From the data below, repeat exactly the lines from the line with "revert s F i" to the line with "eapply wp_mono; [by", both included.

START STORED DATA

Lemma lookup_installed i files F j : installed i files F !! j =
  if decide (i <= j < i + Z.of_nat (length files)) then (fun f => (T_FILE, concat f.2)) <$> files !! Z.to_nat (j - i) else F !! j.
Proof.
  revert i F. induction files as [|f files IH]; intros i F; cbn [installed length].
  - by rewrite decide_False by lia.
  - rewrite IH. destruct (decide (j = i)) as [->|Hne].
    + rewrite decide_False, decide_True, lookup_insert_eq, Z.sub_diag by lia. done.
    + rewrite lookup_insert_ne by done. case_decide; [rewrite decide_True by lia|by rewrite decide_False by lia].
      replace (Z.to_nat (j - i)) with (S (Z.to_nat (j - (i + 1)))) by lia. done.
Qed.

(** A file the program can install. *)
Definition file_fits (f : list Z * list (list Z)) : Prop := 47 ∉ f.1 /\ Z.of_nat (length (concat f.2)) <= MAXFILE * BSIZE.

Lemma add_file_wp f s F i R : minv s F -> F !! 1 = Some (T_DIR, R) -> next_inode s F i -> 1 < i < ninodes -> file_fits f ->
  let r := Z.of_nat (length R) in let n := Z.of_nat (length (concat f.2)) in
  r + 16 <= MAXFILE * BSIZE -> freeblock s + nblk (r + 16) - nblk r + nblk n <= size - nlog ->
  wp (add_file 1 f) (fun _ s' =>
    let F' := <[1:=(T_DIR, R ++ dirent_of i (skip_underscore f.1))]> (<[i:=(T_FILE, concat f.2)]> F) in
    minv s' F' /\ next_inode s' F' (i + 1) /\ freeblock s' = freeblock s + nblk (r + 16) - nblk r + nblk n) s.
Proof.
  intros I HR HN Hi [Hnm Hsz] r n Hr Hf. unfold add_file. rewrite bool_decide_false by done.
  assert (Hpos := nblk_pos n ltac:(lia)).
  apply wp_bind. eapply wp_mono; [apply (ialloc_wp s F i T_FILE I HN); unfold T_FILE; lia|]. intros r1 s1 (-> & I1 & N1 & F1).
  apply wp_bind. eapply wp_mono; [apply (iappend_appends s1 _ 1 T_DIR R _ I1)|].
  { by rewrite lookup_insert_ne by lia. }
  { rewrite length_dirent. lia. }
  { rewrite length_dirent. change (Z.of_nat 16) with 16. fold r. lia. }
  rewrite length_dirent. change (Z.of_nat 16) with 16. fold r. intros [] s2 (I2 & F2 & N2).
  eapply wp_mono; [apply (iappends_wp f.2 s2 _ i T_FILE [] I2)|].
  { by rewrite lookup_insert_ne, lookup_insert_eq by lia. }
  { cbn [length]. fold n. lia. }
  { cbn [length]. fold n. change (nblk (Z.of_nat 0)) with 0. rewrite Z.add_0_l. lia. }
  cbn [length]. fold n. change (nblk (Z.of_nat 0)) with 0. rewrite Z.add_0_l. intros [] s3 (I3 & F3 & N3). cbv zeta. cbn [app] in I3.
  rewrite insert_insert_ne, insert_insert_eq in I3 by lia. split_and!; [done| |lia].
  destruct N1 as [A B]. split; [congruence|]. intros j Hj. rewrite !lookup_insert_ne by lia. specialize (B j Hj). by rewrite lookup_insert_ne in B by lia.
Qed.

Lemma add_files_wp files s F i R : minv s F -> F !! 1 = Some (T_DIR, R) -> next_inode s F i -> 1 < i -> i + Z.of_nat (length files) <= ninodes ->
  Forall file_fits files ->
  let r := Z.of_nat (length R) in let r' := r + 16 * Z.of_nat (length files) in
  r' <= MAXFILE * BSIZE -> freeblock s + nblk r' - nblk r + file_blocks files <= size - nlog ->
  wp (add_files 1 files) (fun _ s' =>
    minv s' (<[1:=(T_DIR, R ++ entries i files)]> (installed i files F)) /\ freeblock s' = freeblock s + nblk r' - nblk r + file_blocks files) s.
Proof.
  revert s F i R. induction files as [|f files IH]; intros s F i R I HR HN Hi Hn Hfit r r' Hmax Hf; cbn [add_files entries installed].
  - apply wp_ret. subst r'. cbn [length file_blocks foldr] in *. rewrite app_nil_r. replace (r + 16 * Z.of_nat 0) with r by lia. split; [by rewrite insert_id|lia].
  - apply Forall_cons in Hfit as [Hf1 Hfit]. subst r'. cbn [length] in *.
    change (file_blocks (f :: files)) with (nblk (Z.of_nat (length (concat f.2))) + file_blocks files) in *.
    assert (Hm := nblk_mono (r + 16) (r + 16 * Z.of_nat (S (length files))) ltac:(lia)). assert (Hp := file_blocks_pos files).
    apply wp_bind. eapply wp_mono; [apply (add_file_wp f s F i R); fold r; (done || lia)|]. cbv zeta. fold r. intros [] s1 (I1 & N1 & F1).
    specialize (IH s1 _ (i + 1) (R ++ dirent_of i (skip_underscore f.1)) I1 (lookup_insert_eq _ _ _) N1 ltac:(lia) ltac:(lia) Hfit). cbv zeta in IH.
    rewrite length_app, length_dirent in IH. replace (Z.of_nat (length R + 16)) with (r + 16) in IH by lia.
    replace (r + 16 + 16 * Z.of_nat (length files)) with (r + 16 * Z.of_nat (S (length files))) in IH by lia.
    eapply wp_mono; [apply IH; lia|]. intros [] s2 (I2 & F2). rewrite installed_insert, insert_insert_eq, <- app_assoc in I2 by lia. split; [done|lia].
Qed.

Definition root_start : list Z := dirent_of 1 (bytes ".") ++ dirent_of 1 (bytes "..").

Lemma mkfs_start_wp : wp mkfs_start (fun r s =>
  r = 1 /\ minv s {[1 := (T_DIR, root_start)]} /\ next_inode s {[1 := (T_DIR, root_start)]} 2 /\ freeblock s = d0 + 1) m_init.
Proof.
  unfold mkfs_start. apply wp_bind, wp_modify.
  match goal with |- wp (if ?b then _ else _) _ _ => change b with false end. cbv iota. apply wp_bind.
  eapply wp_mono; [by apply zero_loop|]. intros [] s0 ->. match goal with |- wp _ _ ?x => change x with blank end.
  apply wp_bind, wp_wsect; [apply blank_geo|by vm_compute|]. fold formatted.
  apply wp_bind. eapply wp_mono; [apply (ialloc_wp formatted ∅ 1 T_DIR formatted_minv); [split; [done|]; intros; apply lookup_empty|by vm_compute|by vm_compute]|].
  intros r s1 (-> & I1 & N1 & F1). change (negb (1 =? ROOTINO)) with false. cbv iota. change (freeblock formatted) with d0 in F1.
  apply wp_bind. eapply wp_mono; [apply (iappend_appends s1 _ 1 T_DIR [] (dirent_of 1 (bytes ".")) I1); [apply lookup_insert_eq| |]|].
  1-2: rewrite length_dirent; rewrite ?F1; by vm_compute.
  rewrite length_dirent, F1, insert_insert_eq. intros [] s2 (I2 & F2 & N2).
  apply wp_bind. eapply wp_mono; [apply (iappend_appends s2 _ 1 T_DIR (dirent_of 1 (bytes ".")) (dirent_of 1 (bytes "..")) I2); [apply lookup_insert_eq| |]|].
  1-2: cbn [app]; rewrite ?F2, !length_dirent; by vm_compute.
  cbn [app]. rewrite !length_dirent, F2, insert_insert_eq. intros [] s3 (I3 & F3 & N3). apply wp_ret. split_and!; [done|exact I3| |exact F3].
  destruct N1 as [A B]. split; [rewrite N3, N2; exact A|]. intros j Hj. apply lookup_singleton_ne. lia.
Qed.

(** ** The finished image *)

Lemma bitmap_marks (n : nat) b : (n <= 4096)%nat -> 0 <= b < 4096 ->
  length (foldl (fun buf i => mark_bit buf i) zeroes (seqZ 0 (Z.of_nat n))) = 512%nat /\
  bit_set (foldl (fun buf i => mark_bit buf i) zeroes (seqZ 0 (Z.of_nat n))) b = (b <? Z.of_nat n).
Proof.
  intros Hn Hb. induction n as [|n IH].
  - split; [done|]. change (bit_set zeroes b = (b <? 0)). rewrite (proj2 (Z.ltb_ge b 0)) by lia. unfold bit_set, bit_byte, zeroes.
    rewrite lookup_replicate_2 by dlia. done.
  - rewrite Nat2Z.inj_succ, <- Z.add_1_r, seqZ_app, foldl_app by lia. change (seqZ (0 + Z.of_nat n) 1) with [Z.of_nat n].
    destruct IH as [Hl IH]; [lia|]. set (buf := foldl _ _ _) in *. cbn [foldl]. split.
    + unfold mark_bit. by rewrite length_insert.
    + rewrite bit_set_mark by (rewrite ?Hl; dlia). rewrite IH. destruct (Z.eqb_spec b (Z.of_nat n)), (Z.ltb_spec b (Z.of_nat n)), (Z.ltb_spec b (Z.of_nat n + 1)); (done || lia).
Qed.

(** A file of the image, with a size up to the end of its last block, is a file for
    fs.c; what the size adds reads as zero. *)
Lemma holds_wf s d data : holds s d data -> (forall b, 0 <= b < size - nlog -> allocated msb (view s) b = (b <? freeblock s)) ->
  Z.of_nat (length data) <= d_size d <= nb (Z.of_nat (length data)) * 512 -> d_type d <> T_DEV ->
  wf_file msb (view s) d /\ file_data (view s) d = data ++ replicate (Z.to_nat (d_size d - Z.of_nat (length data))) 0.
Proof.
  intros [G OK Hmax M Hd Htl] Hal Hz Ht. assert (Hfr := g_free s G). assert (Hn := nb_range (Z.of_nat (length data)) ltac:(lia)).
  set (n := nb (Z.of_nat (length data))) in *. assert (Hds : data_start msb = d0) by reflexivity.
  assert (Hin : forall x, d0 <= x < freeblock s -> data_start msb <= x < tv_size (view s) /\ allocated msb (view s) x = true).
  { intros x Hx. change (tv_size (view s)) with (size - nlog). unfold d0 in *. rewrite Hal by lia. split; [rewrite Hds; unfold d0; lia|apply Z.ltb_lt; lia]. }
  assert (Hlt : forall bn, 0 <= bn < MAXFILE -> block_of (view s) d bn <> 0 -> bn < n).
  { intros bn Hb Hne. destruct (decide (bn < n)); [done|]. rewrite (mb_none _ _ _ _ _ M) in Hne by lia. done. }
  split; [split; [split| | |done]|].
  - apply M.
  - intros bn Hb Hne. specialize (Hlt bn Hb Hne). apply Hin, (mb_some _ _ _ _ _ M). lia.
  - intros Hne. apply Hin. assert (Hi := mb_ind _ _ _ _ _ M). destruct (NDIRECT <? n); [done|congruence].
  - intros bn bn' Hb Hb' E Hne. assert (Hl := Hlt bn Hb Hne). rewrite E in Hne. specialize (Hlt bn' Hb' Hne). apply (mb_inj _ _ _ _ _ M); [lia|lia|done].
  - intros bn Hb Hi E. rewrite <- E in Hi. specialize (Hlt bn Hb Hi). by apply (mb_ind_ne _ _ _ _ _ M bn); [lia|].
  - unfold MAXFILE, NDIRECT, NINDIRECT, BSIZE in *. lia.
  - intros bn Hb Hlt'. unfold BSIZE in Hlt'. assert (Hs := mb_some _ _ _ _ _ M bn ltac:(lia)). unfold d0 in Hs. lia.
  - apply list_eq_same_length with (Z.to_nat (d_size d)).
    + rewrite length_app, length_replicate. lia.
    + assert (Hl := length_file_data (view s) d ltac:(lia)). lia.
    + intros i x y Hi. replace i with (Z.to_nat (Z.of_nat i)) by lia. rewrite lookup_file_data by lia. intros [= <-].
      destruct (decide (Z.of_nat i < Z.of_nat (length data))).
      * rewrite lookup_app_l, Hd by lia. congruence.
      * rewrite lookup_app_r, lookup_replicate_2 by lia. rewrite Htl by lia. congruence.
Qed.

(** The bitmap and the size of the root directory. *)
Definition finished (z : Z) (s : mstate) : mstate :=
  let s1 := set_dino 1 (set_size z (dino s 1)) s in
  put_sec 28 (foldl (fun buf i => mark_bit buf i) zeroes (seqZ 0 (freeblock s))) s1.

(** [((off/BSIZE) + 1) * BSIZE] *)
Definition rounded (n : Z) : Z := (n / 512 + 1) * 512.

Section Finish.
Context (s : mstate) (F : gmap Z (Z * list Z)) (R : list Z) (I : minv s F) (HR : F !! 1 = Some (T_DIR, R)).
Let z := rounded (Z.of_nat (length R)).
Let s' := finished z s.

Lemma root_size : is_u32 z.
Proof using All.
  destruct (mi_file _ _ I _ _ _ HR) as (_ & H & _). assert (Hn := nb_range (Z.of_nat (length R)) ltac:(split; [lia|apply H])).
  assert (0 <= rounded (Z.of_nat (length R)) <= nb (Z.of_nat (length R)) * 512 + 512) by (unfold rounded, nb; dlia).
  unfold z, is_u32, MAXFILE, NDIRECT, NINDIRECT in *. lia.
Qed.

Lemma root_ok : dinode_ok (set_size z (dino s 1)).
Proof using All. destruct (mi_file _ _ I _ _ _ HR) as (_ & H & _). apply dinode_ok_set_size; [apply H|apply root_size]. Qed.

Lemma finish_geo1 : geo (set_dino 1 (set_size z (dino s 1)) s).
Proof using All. apply geo_set_dino; [apply I|by vm_compute|apply root_ok]. Qed.

Lemma finish_map_len : length (foldl (fun buf i => mark_bit buf i) zeroes (seqZ 0 (freeblock s))) = Bio.BSIZE.
Proof using All.
  assert (Hf := g_free s (mi_geo _ _ I)). unfold d0, size, nlog, Log.LOGSIZE in *.
  rewrite <- (Z2Nat.id (freeblock s)) by lia. by apply (bitmap_marks (Z.to_nat (freeblock s)) 0); lia.
Qed.

Lemma finish_geo : geo s'.
Proof using All.
  assert (Hf := g_free s (mi_geo _ _ I)). apply geo_put; [apply finish_geo1| |apply finish_map_len]. change (0 <= 28 < freeblock s). unfold d0 in *. lia.
Qed.

Lemma finish_sector x : 0 <= x -> x <> 2 -> x <> 28 -> sector s' x = sector s x.
Proof using All.
  intros H0 H1 H2. unfold s', finished. rewrite sector_put by (apply finish_geo1 || done || by vm_compute). rewrite (proj2 (Z.eqb_neq x 28) H2).
  apply set_dino_sector; [apply I|by vm_compute|done|done].
Qed.

Lemma finish_dino i : 0 <= i < ninodes -> dino s' i = if decide (i = 1) then set_size z (dino s 1) else dino s i.
Proof using All.
  intros Hi. assert (Hb := i2b_range i Hi). unfold d0 in Hb.
  rewrite <- (dino_set 1 (set_size z (dino s 1)) s i (mi_geo _ _ I) ltac:(by vm_compute) Hi root_ok). unfold dino at 1, s', finished.
  rewrite sector_put by (apply finish_geo1 || lia || by vm_compute). by rewrite (proj2 (Z.eqb_neq (i2b i) 28)) by lia.
Qed.

Lemma finish_allocated b : 0 <= b < size - nlog -> allocated msb (view s') b = (b <? freeblock s).
Proof using All.
  intros Hb. assert (Hf := g_free s (mi_geo _ _ I)). unfold d0, size, nlog, Log.LOGSIZE in *. unfold allocated, bitmap_block, BBLOCK.
  replace (b / BPB + Log.sb_ninodes msb / IPB + 3) with 28 by (unfold BPB; change (Log.sb_ninodes msb / IPB) with 25; dlia).
  rewrite view_content. unfold s', finished. rewrite sector_put, Z.eqb_refl by (apply finish_geo1 || lia || by vm_compute).
  replace (b mod BPB) with b by (unfold BPB; dlia). rewrite <- (Z2Nat.id (freeblock s)) by lia. apply bitmap_marks; lia.
Qed.

(** A file keeps its contents and its blocks. *)
Lemma finish_holds i t data : F !! i = Some (t, data) ->
  holds s' (dino s' i) data /\ (forall x, owns (view s') (dino s' i) x -> owns (view s) (dino s i) x) /\
  d_type (dino s' i) = t /\ d_nlink (dino s' i) = 1 /\ d_size (dino s' i) = if decide (i = 1) then z else Z.of_nat (length data).
Proof using All.
  intros HF. destruct (mi_file _ _ I _ _ _ HF) as (Hi & Hh & Hsz & Ht & Hl). rewrite finish_dino by lia.
  assert (Hk : holds s' (dino s i) data /\ forall x, owns (view s') (dino s i) x -> owns (view s) (dino s i) x).
  { apply holds_keep; [done|apply finish_geo|done|]. intros x Ho. apply (holds_range _ _ _ _ Hh) in Ho. unfold d0 in Ho. apply finish_sector; lia. }
  destruct Hk as [Hk Ho]. case_decide as E; [|by split_and!]. subst i. split_and!; [|exact Ho|exact Ht|exact Hl|done].
  apply holds_set_size; [done|apply root_size].
Qed.
End Finish.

END STORED DATA

_ANSWER TO THIS EXERCISE:_
  revert s F i R. induction files as [|f files IH]; intros s F i R I HR HN Hi Hn Hfit r r' Hmax Hf; cbn [add_files entries installed].
  - apply wp_ret. subst r'. cbn [length file_blocks foldr] in *. rewrite app_nil_r. replace (r + 16 * Z.of_nat 0) with r by lia. split; [by rewrite insert_id|lia].
  - apply Forall_cons in Hfit as [Hf1 Hfit]. subst r'. cbn [length] in *.
    change (file_blocks (f :: files)) with (nblk (Z.of_nat (length (concat f.2))) + file_blocks files) in *.
    assert (Hm := nblk_mono (r + 16) (r + 16 * Z.of_nat (S (length files))) ltac:(lia)). assert (Hp := file_blocks_pos files).
    apply wp_bind. eapply wp_mono; [apply (add_file_wp f s F i R); fold r; (done || lia)|]. cbv zeta. fold r. intros [] s1 (I1 & N1 & F1).
    specialize (IH s1 _ (i + 1) (R ++ dirent_of i (skip_underscore f.1)) I1 (lookup_insert_eq _ _ _) N1 ltac:(lia) ltac:(lia) Hfit). cbv zeta in IH.
    rewrite length_app, length_dirent in IH. replace (Z.of_nat (length R + 16)) with (r + 16) in IH by lia.
    replace (r + 16 + 16 * Z.of_nat (length files)) with (r + 16 * Z.of_nat (S (length files))) in IH by lia.
    eapply wp_mono; [apply IH; lia|]. intros [] s2 (I2 & F2). rewrite installed_insert, insert_insert_eq, <- app_assoc in I2 by lia. split; [done|lia].
Qed.

Definition root_start : list Z := dirent_of 1 (bytes ".") ++ dirent_of 1 (bytes "..").

Lemma mkfs_start_wp : wp mkfs_start (fun r s =>
  r = 1 /\ minv s {[1 := (T_DIR, root_start)]} /\ next_inode s {[1 := (T_DIR, root_start)]} 2 /\ freeblock s = d0 + 1) m_init.
Proof.
  unfold mkfs_start. apply wp_bind, wp_modify.
  match goal with |- wp (if ?b then _ else _) _ _ => change b with false end. cbv iota. apply wp_bind.
  eapply wp_mono; [by apply zero_loop|]. intros [] s0 ->. match goal with |- wp _ _ ?x => change x with blank end.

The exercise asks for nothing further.